I don’t think I’m spoiling anything for you to say that everything works out awesome in the end, Harry becomes more of a hero than ever, and the reader is very glad that this is so. Rowling crafts a simple, elegant tale. Even though there’s no real suspense (there’s six more books; I know no one dies now) I was very eager to keep reading and to find out what exactly happened.

And now that I know, I’m quite satisfied, but feel no particularly burning urge for book 2.

7 Responses to “Rose-coloured reviews *Harry Potter and the Philosopher’s Stone* by J.K. Rowling”

  • Frederique says:

    “You’ve never read Harry Potter?? But you love books!”


  • Scott Watson says:

    I had been lent the first three books from my sister years ago.
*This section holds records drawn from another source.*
(** * Verification of the fraud-dataset pipeline

    A shallow embedding of the graph-dataset builder
    (dataset/final/GNN/build_unified_dataset.py), the feature roll-up
    (dataset/final/LSTM/build_unified_dataset.py), the checksum tool
    (dataset/final/make_checksums.py) and the merge of the raw files
    (dataset/final/GNN/merge_parquet_gz.py), followed by the properties
    of the specification that were checked against them and by further
    properties of the code.

    Tables are lists of rows: the sources leave the order of the rows a
    query returns to the engine, the model fixes one, and the properties
    below do not depend on it.  The file system is a record of the files
    the scripts name, and a stage is a state-passing function that may
    raise. *)

From Stdlib Require Import ZArith List String Ascii Lia Bool Sorted.
From stdpp Require Import gmap strings list.

Local Open Scope Z_scope.

(** ** Calendar functions of the query engine

    [from_epoch], [dt.strftime] and the casts to [Date] are functions of the
    dataframe library; they are modelled from their documented behaviour
    (proleptic Gregorian calendar, UTC, ISO 8601 week dates). *)
Module Calendar.

Definition is_leap (y : Z) : bool :=
  (y mod 4 =? 0) && (negb (y mod 100 =? 0) || (y mod 400 =? 0)).

Definition year_len (y : Z) : Z := if is_leap y then 366 else 365.

Definition month_len (y m : Z) : Z :=
  if m =? 2 then (if is_leap y then 29 else 28)
  else if (m =? 4) || (m =? 6) || (m =? 9) || (m =? 11) then 30
  else 31.

(** Days between 0000-01-01 and the first of January of year [y]. *)
Definition days_before_year (y : Z) : Z :=
  365 * y + (y + 3) / 4 - (y + 99) / 100 + (y + 399) / 400.

(** Days of year [y] before the first of month [m]. *)
Definition days_before_month (y m : Z) : Z :=
  (if 1 <? m then 31 else 0) + (if 2 <? m then month_len y 2 else 0)
  + (if 3 <? m then 31 else 0) + (if 4 <? m then 30 else 0)
  + (if 5 <? m then 31 else 0) + (if 6 <? m then 30 else 0)
  + (if 7 <? m then 31 else 0) + (if 8 <? m then 31 else 0)
  + (if 9 <? m then 30 else 0) + (if 10 <? m then 31 else 0)
  + (if 11 <? m then 30 else 0) + (if 12 <? m then 31 else 0).

(** 1970-01-01 counted from 0000-01-01, and the length of the 400-year
    cycle. *)
Definition epoch_shift : Z := 719528.
Definition era_days : Z := 146097.

(** First day (counted from 1970-01-01) of month [m] of year [y]. *)
Definition month_start (y m : Z) : Z :=
  days_before_year y + days_before_month y m - epoch_shift.

(** Walk whole years off a day offset [r] counted from the first day of
    year [y]. *)
Fixpoint year_walk (fuel : nat) (y r : Z) : Z * Z :=
  match fuel with
  | O => (y, r)
  | S f => if r <? year_len y then (y, r)
           else year_walk f (y + 1) (r - year_len y)
  end.

(** Walk whole months off a day-of-year offset. *)
Fixpoint month_walk (fuel : nat) (y m r : Z) : Z * Z :=
  match fuel with
  | O => (m, r)
  | S f => if r <? month_len y m then (m, r)
           else month_walk f y (m + 1) (r - month_len y m)
  end.

(** Year and zero-based day of the year of a day counted from
    1970-01-01. *)
Definition year_yday (d : Z) : Z * Z :=
  let z := d + epoch_shift in
  year_walk 399 (400 * (z / era_days)) (z mod era_days).

Definition year_of (d : Z) : Z := fst (year_yday d).
Definition yday_of (d : Z) : Z := snd (year_yday d).
Definition month_of (d : Z) : Z :=
  fst (month_walk 11 (year_of d) 1 (yday_of d)).
Definition mday_of (d : Z) : Z :=
  snd (month_walk 11 (year_of d) 1 (yday_of d)) + 1.

(** ISO 8601: Monday is 1; 1970-01-01 was a Thursday.  The week-based
    year and week number of a day are the calendar year of the Thursday
    of its week and that Thursday's week of the year. *)
Definition iso_weekday (d : Z) : Z := (d + 3) mod 7 + 1.
Definition iso_thursday (d : Z) : Z := d - (d + 3) mod 7 + 3.
Definition iso_year (d : Z) : Z := year_of (iso_thursday d).
Definition iso_week (d : Z) : Z := yday_of (iso_thursday d) / 7 + 1.

(** Decimal rendering. *)
Definition digit (d : Z) : ascii := ascii_of_N (48 + Z.to_N d).

Fixpoint digits_le (n : nat) (v : Z) (acc : string) : string :=
  match n with
  | O => acc
  | S k => digits_le k (v / 10) (String (digit (v mod 10)) acc)
  end.

(** [pad n v]: the last [n] decimal digits of [v], zero padded. *)
Definition pad (n : nat) (v : Z) : string := digits_le n v EmptyString.

(** Without leading zeros, keeping the last digit. *)
Fixpoint strip_zeros (s : string) : string :=
  match s with
  | String c (String _ _ as rest) =>
      if Ascii.eqb c "0" then strip_zeros rest else s
  | _ => s
  end.

(** The decimal digits of a natural number below 10^40. *)
Definition decimal (v : Z) : string := strip_zeros (pad 40 v).

(** [%Y] and [%G]: four digits, zero padded; a year outside 0..9999 is
    written with its sign. *)
Definition fmt_year (y : Z) : string :=
  if (0 <=? y) && (y <=? 9999) then pad 4 y
  else if y <? 0 then String "-" (pad 4 (- y))
  else String "+" (decimal y).

(** [strftime("%Y-%m")] and [strftime("%G-W%V")] of a date. *)
Definition strftime_Y_m (d : Z) : string :=
  fmt_year (year_of d) +:+ "-" +:+ pad 2 (month_of d).

Definition strftime_G_W_V (d : Z) : string :=
  fmt_year (iso_year d) +:+ "-W" +:+ pad 2 (iso_week d).

(** A [Datetime] is a count of microseconds since the epoch held in a
    signed 64-bit integer; a [Date] is a count of days. *)
Definition wrap64 (z : Z) : Z := (z + 2 ^ 63) mod 2 ^ 64 - 2 ^ 63.

Definition from_epoch_s (ts : Z) : Z := wrap64 (ts * 1000000).
Definition date_of_datetime (us : Z) : Z := us / 86400000000.
Definition epoch_s (us : Z) : Z := us / 1000000.

(** Timestamps below this bound (9999-01-01T00:00:00Z) convert without
    wrap-around and have four-digit years and week-based years. *)
Definition ts_limit : Z := 253370764800.

End Calendar.

(** ** Stages: state passing with exceptions

    A stage reads and writes files and may raise; what it wrote before it
    raised stays written. *)
Inductive exn : Type :=
| FileNotFoundError (path : string)
| DuplicateError (column : string).

Inductive outcome (A : Type) : Type :=
| Returned (a : A)
| Raised (e : exn).
Arguments Returned {A} a.
Arguments Raised {A} e.

Definition Run (S A : Type) : Type := S -> outcome A * S.

Definition ret {S A} (a : A) : Run S A := fun s => (Returned a, s).
Definition raise {S A} (e : exn) : Run S A := fun s => (Raised e, s).
Definition bind {S A B} (m : Run S A) (k : A -> Run S B) : Run S B :=
  fun s => match m s with
           | (Returned a, s') => k a s'
           | (Raised e, s') => (Raised e, s')
           end.
Definition gets {S A} (f : S -> A) : Run S A := fun s => (Returned (f s), s).
Definition modify {S} (f : S -> S) : Run S unit := fun s => (Returned tt, f s).

Notation "x <~ m ;; k" := (bind m (fun x => k))
  (at level 100, m at next level, right associativity).
Notation "m ;;; k" := (bind m (fun _ => k))
  (at level 100, right associativity).

(** [read p path]: the content of a file, [FileNotFoundError] when it is
    absent. *)
Definition read {S A} (field : S -> option A) (path : string) : Run S A :=
  fun s => match field s with
           | Some a => (Returned a, s)
           | None => (Raised (FileNotFoundError path), s)
           end.

(** ** Table operations of the query engine *)

(** [sort(key)]: ascending by a string column (byte order). *)
Fixpoint insert_by {A} (key : A -> string) (x : A) (l : list A) : list A :=
  match l with
  | [] => [x]
  | y :: l' => if String.leb (key x) (key y) then x :: l
               else y :: insert_by key x l'
  end.

Definition sort_by {A} (key : A -> string) (l : list A) : list A :=
  foldr (insert_by key) [] l.

Definition key_le {A} (key : A -> string) (x y : A) : Prop :=
  String.leb (key x) (key y) = true.

(** [min()] and [max()] of a column of a group, which is never empty. *)
Definition column_min (l : list Z) : Z :=
  match l with [] => 0 | x :: l' => foldr Z.min x l' end.
Definition column_max (l : list Z) : Z :=
  match l with [] => 0 | x :: l' => foldr Z.max x l' end.

(** [str.to_lowercase()], on the ASCII letters an address is made of. *)
Definition lower_ascii (c : ascii) : ascii :=
  let n := N_of_ascii c in
  if ((65 <=? n) && (n <=? 90))%N then ascii_of_N (n + 32) else c.

Fixpoint to_lowercase (s : string) : string :=
  match s with
  | EmptyString => EmptyString
  | String c s' => String (lower_ascii c) (to_lowercase s')
  end.

(** ** The graph dataset: GNN/build_unified_dataset.py *)
Module GNN.

Definition ROW_GROUP : Z := 256000.

(** Paths, relative to BASE. *)
Definition SRC_TX_DIR : string := "GNN/parquet".
Definition LABELS_CSV : string := "addr_labels_balanced.csv".
Definition DS_ROOT : string := "gnn_dataset".
Definition EDGES_ALL_FP : string := "gnn_dataset/edges_all/edges.parquet".
Definition MONTH_DIR : string := "gnn_dataset/edges_by_month".
Definition WEEK_DIR : string := "gnn_dataset/edges_by_week".
Definition META_DIR : string := "gnn_dataset/meta".
Definition LABELS_DIR : string := "gnn_dataset/labels".
Definition MAP_DIR : string := "gnn_dataset/mapping".
Definition TARGETS_DIR : string := "gnn_dataset/targets".

Record Seeds : Type := { seed : Z; seed_1 : Z; seed_2 : Z; seed_3 : Z }.

Definition HASH_SEEDS : Seeds :=
  {| seed := 20250823; seed_1 := 17; seed_2 := 31; seed_3 := 73 |}.

(** A raw transaction as the source files hold it. *)
Record RawTx : Type := {
  from_address : option string;
  to_address : option string;
  timestamp : Z;                (* Datetime, microseconds *)
  value_wei : string;
  tx_fee_wei : string;
  block_number : Z;
  contract_creation : bool;
  tx_hash : string }.

(** A row of edges_all/edges.parquet and of the partition files. *)
Record Edge : Type := {
  src_id : Z;
  dst_id : Z;
  ts : Z;
  e_value_wei : string;
  e_tx_fee_wei : string;
  e_block_number : Z;
  e_contract_creation : bool;
  e_tx_hash : string }.

(** A row of the labels CSV and of labels/targets_global.parquet. *)
Record CsvLabel : Type := {
  address : string;
  is_scam : Z;
  is_contract : option Z }.

Record LabelRow : Type := {
  node_id : Z;
  l_is_scam : Z;
  l_is_contract : option Z;
  l_address : string }.

(** A row of a window index; [more] holds the columns added after
    [edges_cnt], named by [more_columns] of the table. *)
Record WindowRow : Type := {
  window : string;
  window_min_ts : Z;
  window_end_ts : Z;
  edges_cnt : Z;
  more : list (option Z) }.

Record MetaTable : Type := {
  more_columns : list string;
  rows : list WindowRow }.

Inductive Freq : Type := Month | Week.

Definition freq_name (f : Freq) : string :=
  match f with Month => "month" | Week => "week" end.

Definition columns (f : Freq) (t : MetaTable) : list string :=
  [freq_name f; "window_min_ts"; "window_end_ts"; "edges_cnt"]
    ++ more_columns t.

(** The files and directories under BASE the script names.  A partition
    file [edges_by_month/month=L/edges.parquet] is the entry [L] of
    [edges_by_month]. *)
Record FS : Type := {
  src_tx : list (list RawTx);      (* the parquet files of GNN/parquet *)
  labels_csv : option (list CsvLabel);
  edges_all : option (list Edge);
  month_meta : option MetaTable;
  week_meta : option MetaTable;
  targets_global : option (list LabelRow);
  address_id_map : option (list (string * Z));
  month_targets : option (list (string * Z));
  week_targets : option (list (string * Z));
  edges_by_month : gmap string (list Edge);
  edges_by_week : gmap string (list Edge);
  dirs : gset string }.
What impressed me was the gradual reading scale of the series (it grows with the reader), well that and the fantastical elements. I can’t say I kept reading for the plot or writing, but rather for the characters who I had gotten fond of.

    I don’t understand the “but you love books” comments. I appreciate that we live in a sea of questionable quality books (mostly due to volume) and to read them all is impossible, but the Harry Potter series is a cultural marker (like Shakespeare, Life of Pi, Da Vinci Code, Zadie Smith, Stephen King, the Infinite Jest, Salman Rushdie etc). It’s what people talk about.
    I would argue its a gateway book. I have a couple of friends who got into reading because they read the HP series and I could offer them similar books, bringing them deeper into woods so to speak. If I hadn’t read them, I don’t think I could have convninced them to try other things.

    That said, I can’t say I’m fan of zealots, but I know what its like to be the only person in the room who loves something and that give me pause when I meet such passion.

  • meg says:

    The books do get a bit more sophisticated as the series progresses, though the plotlines stay fairly simple. Mainly it’s that the characters get a bit more complicated and multi-dimensional, especially in the final three books. Books 2-4 are quite similar to Philosopher’s Stone in terms of simplicity of plot and ability to be read as stand-alone novels.

  • KM says:

    there’s six more books; I know no one dies now

    Ah ha ha ha ha! Obviously you haven’t read Harry Potter spoilers either, because there is so much death. As meg said, the first four books basically follow the pattern of this one (with the fourth being the most developed, and, IMO, best) but there was a hiatus between those and the final three during which the direction of the series kind of swerved.

    I’m laughing with you and not at you, though, because I was surprised, based on reading the first four books, by how many people died and how horribly in the last three. That was not what I thought I was signing up for.

  • Rebecca says:

    meg and KM, It does seem neat to me that the books grow up with the readers, and that if read over a period of years they will all be age appropriate. I don’t know that I’ve run across another series that does that; all the series I read as a kid, either some books were above my grasp when I started, or super-simple by the time I’d been reading for a while.

    I think Rowling is very talented, but I just not tempted to read the other books, especially now that I know about the horrible deaths!

  • Nathalie says:

    I follow Kristen den Hartog’s blog about mother-daughter reading, and she just posted about Harry Potter.
    I loved the books, then loved them again when I read them to my boys.

  • Minerva says:

    As has been said the books grow with the characters. Which is ingenious by the way. You see characters as very very good and very very bad because this is how Harry sees and categorises people at that age. By the end of the series you’ll realise there is no truly “good” or “evil” person in the books (aside from Voldemort according to JK herself, but I’m sure he was different in his youth too).